**WHAT TO WORK ON**
Below are records; output exactly the lines from the one with "unfold CheckExpiration in" through their final line.

Stored items
Lemma NodeStep_ok n n' : NodeStep n n' → NodeOk n → NodeOk n'.
Proof.
  intros Hs HN. pose proof (no_pool _ HN) as Hp. destruct Hs as
    [db order now t|db order time mc ms|es|k|db db' order now b es m tbl|db k tbl|db now commitBlock tbl Ht].
  - destruct (AddTrx_pool db order now t _ Hp). by apply NodeOk_mgr.
  - pose proof (fetchLoop_shrink db time mc ms (order (map_to_list (tm_waiting (n_mgr n))).*1) 0 0 [] (n_mgr n)) as Hs.
    apply NodeOk_mgr; [done|apply Hs|by eapply shrinks_pool].
  - pose proof (ReturnTrx_shrink es (n_mgr n)) as Hs. apply NodeOk_mgr; [done|apply Hs|by eapply shrinks_pool].
  - by apply NodeOk_mgr.
  - by eapply accept_ok.
  - by apply pop_ok.
  - pose proof (no_table _ HN _ _ Ht) as Ht0. rewrite take_ge in Ht0 by by rewrite length_fmap.
    pose proof (history_restarted _ _ Ht0) as Hh. rewrite length_fmap in Hh.
    destruct HN. split; simpl; try done. intros k e [He|He]; simpl in He; by rewrite lookup_empty in He.
Qed.

Lemma node0_ok db now : NodeOk (node0 db now).
Proof.
  split; simpl; try done.
  - split; [done|]. intros k. simpl. rewrite lookup_empty, expected_Out; [done|]. simpl. unfold ic_start. simpl. lia.
  - intros k tbl Hk. apply list_lookup_singleton_Some in Hk as [-> <-]. intros k. simpl.
    rewrite lookup_empty, expected_Out; [done|]. unfold ic_start. simpl. lia.
  - intros k e [He|He]; simpl in He; by rewrite lookup_empty in He.
  - split; [by intros b t ?%elem_of_nil|by intros i j bi bj Hi|constructor].
Qed.

Lemma reach_ok db now n : rtc NodeStep (node0 db now) n → NodeOk n.
Proof.
  apply (rtc_ind_r NodeOk); [apply node0_ok|]. intros y z _ Hs Hy. by eapply NodeStep_ok.
Qed.

(** C20. Transactions are not replayed: on every chain that a node can have, after
    any transactions, fetches, blocks, reverts, commits and restarts, no transaction
    occurs twice, in one block or in two. *)
Theorem no_replay db now n :
  rtc NodeStep (node0 db now) n → NoDup (b ← n_chain n; (tb_Trxs b).*1).
Proof. intros HN%reach_ok. apply (ch_nodup _ (no_chain _ HN)). Qed.

(** The history of in-block transactions is exact in every reachable node, also
    after reverts and restarts: a signature is found when it is in one of the latest
    [sMaxHistoryBlocks] blocks of the chain, and only then. *)
Theorem history_exact db now n sig :
  rtc NodeStep (node0 db now) n →
  Has sig (tm_history (n_mgr n)) = true ↔
  ∃ i b, n_chain n !! i = Some b ∧ sig ∈ sigsOf b ∧ height n - sMaxHistoryBlocks ≤ Z.of_nat i.
Proof.
  intros HN%reach_ok. rewrite (Has_spec _ _ _ (no_hist _ HN) (chain_sigs _ (no_chain _ HN))).
  setoid_rewrite list_lookup_fmap. rewrite length_fmap. split.
  - intros (i & sigs & (b & Hb & ->)%fmap_Some & ?). eauto.
  - intros (i & b & Hb & ?). exists i, (sigsOf b). by rewrite Hb.
Qed.
End Node.

(** ** A run: one transaction in the first block *)

Module ReplayExample.
Definition db : ChainDB := initGenesis "key".
Definition t1 : SignedTrx := mkSignedTrx (replicate 65 1) true 120 0 0 [OpTransfer COSInitMiner "alice1" 5 ""].
Definition block1 : TrxBlock := mkTrxBlock 1 100 [(t1, true)].
Definition id (_ : SignedTrx) : string := "id".
Definition size (_ : SignedTrx) : Z := 100.
Definition export (_ : SignedTrx) : option string := Some "key".
Definition n0 : Node := node0 db 0.
Definition m1 : TrxMgr := (CheckBlockTrxs id size export db block1 (n_mgr n0)).2.
Definition n1 : Node := accept id db (λ l, l) 0 block1 m1 ∅ n0.

Lemma check1 : is_ok (CheckBlockTrxs id size export db block1 (n_mgr n0)).1 = true.
Proof. by vm_compute. Qed.

Lemma check1_run : ∃ es, CheckBlockTrxs id size export db block1 (n_mgr n0) = (Ok es, m1).
Proof.
  pose proof check1 as H. unfold m1. destruct (CheckBlockTrxs _ _ _ _ _ _) as [[es|] m]; [by exists es|done].
Qed.

Lemma step1 : NodeStep id size export n0 n1.
Proof.
  destruct check1_run as [es E].
  assert (n_chain n0 = []) as Hc by reflexivity. assert (n_tables n0 = [∅]) as Ht by reflexivity.
  unfold n1. eapply ns_block; [..|exact E]; clear E.
  - unfold height. by rewrite Hc.
  - done.
  - done.
  - rewrite Hc. by intros b0.
  - intros k e t [He|He]; unfold n0 in He; cbn in He; by rewrite lookup_empty in He.
  - by rewrite Hc, Ht.
Qed.
End ReplayExample.
Import ReplayExample.

Lemma no_replay_witness : NoDup (b ← n_chain n1; (tb_Trxs b).*1).
Proof. apply (no_replay id size export db 0 n1). apply rtc_once. exact step1. Defined.

Lemma history_exact_witness :
  Has (replicate 65 1) (tm_history (n_mgr n1)) = true ↔
  ∃ i b, n_chain n1 !! i = Some b ∧ replicate 65 1 ∈ sigsOf b ∧ height n1 - sMaxHistoryBlocks ≤ Z.of_nat i.
Proof. apply (history_exact id size export db 0 n1). apply rtc_once. exact step1. Defined.

(** * Cleaning the waiting pool *)

Lemma cleanLoop_run time ks m :
  (∀ k, k ∈ ks ∨ tm_waiting m !! k = None) →
  tm_waiting (cleanLoop time ks m) = ∅ ∧ tm_fetched (cleanLoop time ks m) = tm_fetched m ∧
  ∃ ds, tm_delivered (cleanLoop time ks m) = tm_delivered m ++ ds ∧
    ∀ d, d ∈ ds → CheckExpiration time d ≠ Ok tt.
Proof.
  revert m. induction ks as [|k ks IH]; intros m Hk; cbn [cleanLoop].
  { split; [|split; [done|exists []; split; [by rewrite app_nil_r|by intros d ?%elem_of_nil]]].
    apply map_empty. intros k. destruct (Hk k) as [?%elem_of_nil|?]; done. }
  destruct (tm_waiting m !! k) as [e|] eqn:Ek.
  2:{ apply IH. intros k'. destruct (Hk k') as [[->|?]%elem_of_cons|?]; auto. }
  set (m1 := match CheckExpiration time e with Ok _ => m | Panic err => _ end).
  assert (tm_waiting m1 = tm_waiting m ∧ tm_fetched m1 = tm_fetched m ∧
    ∃ ds, tm_delivered m1 = tm_delivered m ++ ds ∧ ∀ d, d ∈ ds → CheckExpiration time d ≠ Ok tt)
    as (Ew & Ef & ds1 & Ed & Hd1).
  { unfold m1. destruct (CheckExpiration time e) as [|err] eqn:Ec.
    - split_and!; [done..|]. exists []. split; [by rewrite app_nil_r|by intros d ?%elem_of_nil].
    - split_and!; [done..|]. exists [SetError err e]. split; [done|]. intros d ->%list_elem_of_singleton.
      unfold CheckExpiration in *. simpl. by rewrite Ec. }
  destruct (IH (with_pools (delete k (tm_waiting m1)) (tm_fetched m1) (tm_delivered m1) m1)) as (Hw & Hf & ds & Hds & Hd).
  { intros k'. simpl. rewrite lookup_delete_None, Ew. destruct (Hk k') as [[->|?]%elem_of_cons|?]; auto. }
  split; [done|]. split; [by rewrite Hf|]. exists (ds1 ++ ds). simpl in Hds. rewrite Hds, Ed, (assoc_L (++)).
  split; [done|]. intros d [?|?]%elem_of_app; auto.
Qed.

**SOLUTION BELOW**
      unfold CheckExpiration in *. simpl. by rewrite Ec. }
  destruct (IH (with_pools (delete k (tm_waiting m1)) (tm_fetched m1) (tm_delivered m1) m1)) as (Hw & Hf & ds & Hds & Hd).
  { intros k'. simpl. rewrite lookup_delete_None, Ew. destruct (Hk k') as [[->|?]%elem_of_cons|?]; auto. }
  split; [done|]. split; [by rewrite Hf|]. exists (ds1 ++ ds). simpl in Hds. rewrite Hds, Ed, (assoc_L (++)).
  split; [done|]. intros d [?|?]%elem_of_app; auto.
Qed.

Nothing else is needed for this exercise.